Leaving the gym afterward, I happened upon a 10-year-old boy who won one of the prized keepsakes – which he was dribbling on the rough blacktop outdoor court, and shooting baskets with, while perhaps imagining he was Ceballos.

Meanwhile, the real Ceballos’ Sharpie signature was wearing off.

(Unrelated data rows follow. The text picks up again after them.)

(** X2.  A read that hands back [False] after the non-zero bytes [bs]
    ends the string like a zero byte, since [False == 0]: the text read so
    far is returned and nothing tells the caller it was cut short. *)
Theorem read_c_string_false_ends
    (fuel : nat) (doc : Document) (address : Z) (bs : list Z) :
  bytes_from doc address bs ->
  readByte doc (address + Z.of_nat (length bs)) = Ret HFalse ->
  (length bs < fuel)%nat ->
  read_c_string fuel doc address = Done (decode bs).
Proof.
  intros Hbytes Hfalse Hfuel. unfold read_c_string.
  destruct (read_loop_after doc bs fuel address Hbytes Hfuel) as [k ->].
  simpl. rewrite Hfalse. reflexivity.
Qed.

Lemma read_loop_stop f f' doc doc' result address :
  readByte doc address = readByte doc' address ->
  continues doc address = false ->
  read_loop (S f) doc result address = read_loop (S f') doc' result address.
Proof.
  unfold continues. intros Hsame Hstop. simpl. rewrite <- Hsame.
  destruct (readByte doc address) as [v | e]; simpl; [| reflexivity].
  destruct (eq_zero v); simpl in *; [reflexivity |].
  unfold bytearray_append. rewrite Hstop. reflexivity.
Qed.

Lemma read_loop_local (n : nat) :
  forall doc doc' fuel fuel' result address,
    (forall i : nat, (i <= n)%nat ->
       readByte doc (address + Z.of_nat i) = readByte doc' (address + Z.of_nat i)) ->
    continues doc (address + Z.of_nat n) = false ->
    (n < fuel)%nat -> (n < fuel')%nat ->
    read_loop fuel doc result address = read_loop fuel' doc' result address.
Proof.
  induction n as [| n IH]; intros doc doc' fuel fuel' result address Hsame Hstop Hf Hf';
    destruct fuel as [| f]; [lia | | lia |]; destruct fuel' as [| f']; try lia.
  - specialize (Hsame 0%nat (le_n _)).
    replace (address + Z.of_nat 0) with address in * by (simpl; lia).
    apply read_loop_stop; assumption.
  - assert (Hhere : readByte doc address = readByte doc' address).
    { specialize (Hsame 0%nat ltac:(lia)).
      replace (address + Z.of_nat 0) with address in Hsame by (simpl; lia).
      exact Hsame. }
    destruct (continues doc address) eqn:Hc.
    + assert (Hc' : continues doc' address = true)
        by (unfold continues in *; rewrite <- Hhere; exact Hc).
      destruct (read_loop_continues f doc result address Hc) as (b & Hb & _ & ->).
      destruct (read_loop_continues f' doc' result address Hc') as (b' & Hb' & _ & ->).
      rewrite Hhere, Hb' in Hb. injection Hb as ->.
      apply IH; try lia.
      * intros i Hi. specialize (Hsame (S i) ltac:(lia)).
        replace (address + 1 + Z.of_nat i) with (address + Z.of_nat (S i)) by lia.
        exact Hsame.
      * replace (address + 1 + Z.of_nat n) with (address + Z.of_nat (S n)) by lia.
        exact Hstop.
    + apply read_loop_stop; assumption.
Qed.

(** X3.  [read_c_string] reads no byte beyond the one that ends its loop:
    two memories that agree from the start address up to that byte give
    the same outcome, and so does any amount of fuel that reaches it. *)
Theorem read_c_string_local
    (doc doc' : Document) (address : Z) (n fuel fuel' : nat) :
  (forall i : nat, (i <= n)%nat ->
     readByte doc (address + Z.of_nat i) = readByte doc' (address + Z.of_nat i)) ->
  continues doc (address + Z.of_nat n) = false ->
  (n < fuel)%nat -> (n < fuel')%nat ->
  read_c_string fuel doc address = read_c_string fuel' doc' address.
Proof.
  intros Hsame Hstop Hf Hf'. unfold read_c_string.
  rewrite (read_loop_local n doc doc' fuel fuel' [] address Hsame Hstop Hf Hf').
  reflexivity.
Qed.

(** *** The pattern matcher looks at prefixes only *)

Lemma startswith_app (p s : pystr) : startswith (p ++ s) p = true.
Proof.
  induction p as [| c p IH]; [destruct s; reflexivity |].
  simpl. rewrite Z.eqb_refl, IH. reflexivity.
Qed.

(** X4.  The matcher looks at nothing but the first letters of the five
    instruction texts: whatever follows the mnemonic, be it operands or
    more letters of a longer mnemonic such as [ldrsw] or [brk], the
    window is taken for a stub. *)
Theorem is_objc_stub_accepts_suffixes (doc : Document) (address : Z) :
  (forall (k : nat) (expected : pystr),
     expected_instructions !! k = Some expected ->
     exists inst suffix,
       fetch doc (address + Z.of_nat k * 4) = Some inst
       /\ getInstructionString inst = expected ++ suffix) ->
  is_objc_stub doc address = true.
Proof.
  intros Hall.
  destruct (Hall 0%nat _ eq_refl) as (i0 & s0 & E0 & T0).
  destruct (Hall 1%nat _ eq_refl) as (i1 & s1 & E1 & T1).
  destruct (Hall 2%nat _ eq_refl) as (i2 & s2 & E2 & T2).
  destruct (Hall 3%nat _ eq_refl) as (i3 & s3 & E3 & T3).
  destruct (Hall 4%nat _ eq_refl) as (i4 & s4 & E4 & T4).
  rewrite (is_objc_stub_fetched _ _ _ _ _ _ _ E0 E1 E2 E3 E4).
  rewrite T0, T1, T2, T3, T4, !startswith_app. reflexivity.
Qed.
(** [\d] on the characters of this development, the code points below
    256: the decimal digits among them are 0 to 9.  In a [str] pattern
    [\d] also matches the decimal digits of other scripts, characters
    from 256 on that a text given here cannot hold: what is stated of
    every text is stated of the texts of characters below 256. *)
Definition is_digit (c : ascii) : bool := in_range "0" "9" c.

Definition is_char (a c : ascii) : bool := Ascii.eqb a c.

Arguments in_range _ _ !c : simpl nomatch.
Arguments is_digit !c : simpl nomatch.
Arguments is_char _ !c : simpl nomatch.

(** [str.isspace] on code points below 256 that [int] and [str.strip]
    drop: tab, line feed, vertical tab, form feed, carriage return, the
    four separators 28..31, space, NEL and the no-break space. *)
Definition is_space (c : ascii) : bool :=
  let n := N_of_ascii c in
  ((9 <=? n) && (n <=? 13) || (28 <=? n) && (n <=? 32)
   || (n =? 133) || (n =? 160))%N.

Definition digit_val (c : ascii) : Z := Z.of_N (N_of_ascii c) - 48.

Definition digit_char (v : Z) : ascii := ascii_of_N (Z.to_N (v + 48)).

(** The integers [lo], [lo + 1], ..., [n] of them. *)
Fixpoint zrange (lo : Z) (n : nat) : list Z :=
  match n with
  | O => []
  | S n' => lo :: zrange (lo + 1) n'
  end.

(** [sep.join(parts)]. *)
Fixpoint join (sep : string) (parts : list string) : string :=
  match parts with
  | [] => ""
  | [p] => p
  | p :: rest => p ++ sep ++ join sep rest
  end.

(** ** The fragment of [re] that the program and [strptime] use

    Patterns without iteration other than the bounded [r{n}].  The
    matcher is the backtracking one of [re]: alternatives are tried from
    left to right and the first way to match the whole pattern wins.  It
    is written in continuation-passing style; the continuation receives
    the position reached, the text left and the groups captured so far. *)

Module Re.

Inductive regex :=
| Bol                           (* ^ *)
| Eol                           (* $ *)
| Cls (p : ascii -> bool)       (* a literal or a class *)
| Cat (r1 r2 : regex)
| Alt (r1 r2 : regex)
| Rep (n : nat) (r : regex)     (* r{n} *)
| Grp (name : string) (r : regex) (* (?P<name>r) *).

Curious why the boy had not carefully carried the trophy basketball home and put it safely on a bookshelf, I interrupted his playing to ask.

“I’ve never had my own basketball,” he answered matter-of-factly between shots.

That Christmastime, thinking of that boy – and other boys and girls who do not have their own basketball to shoot, soccer ball to kick, football to throw – my Holiday Ball Drive was born.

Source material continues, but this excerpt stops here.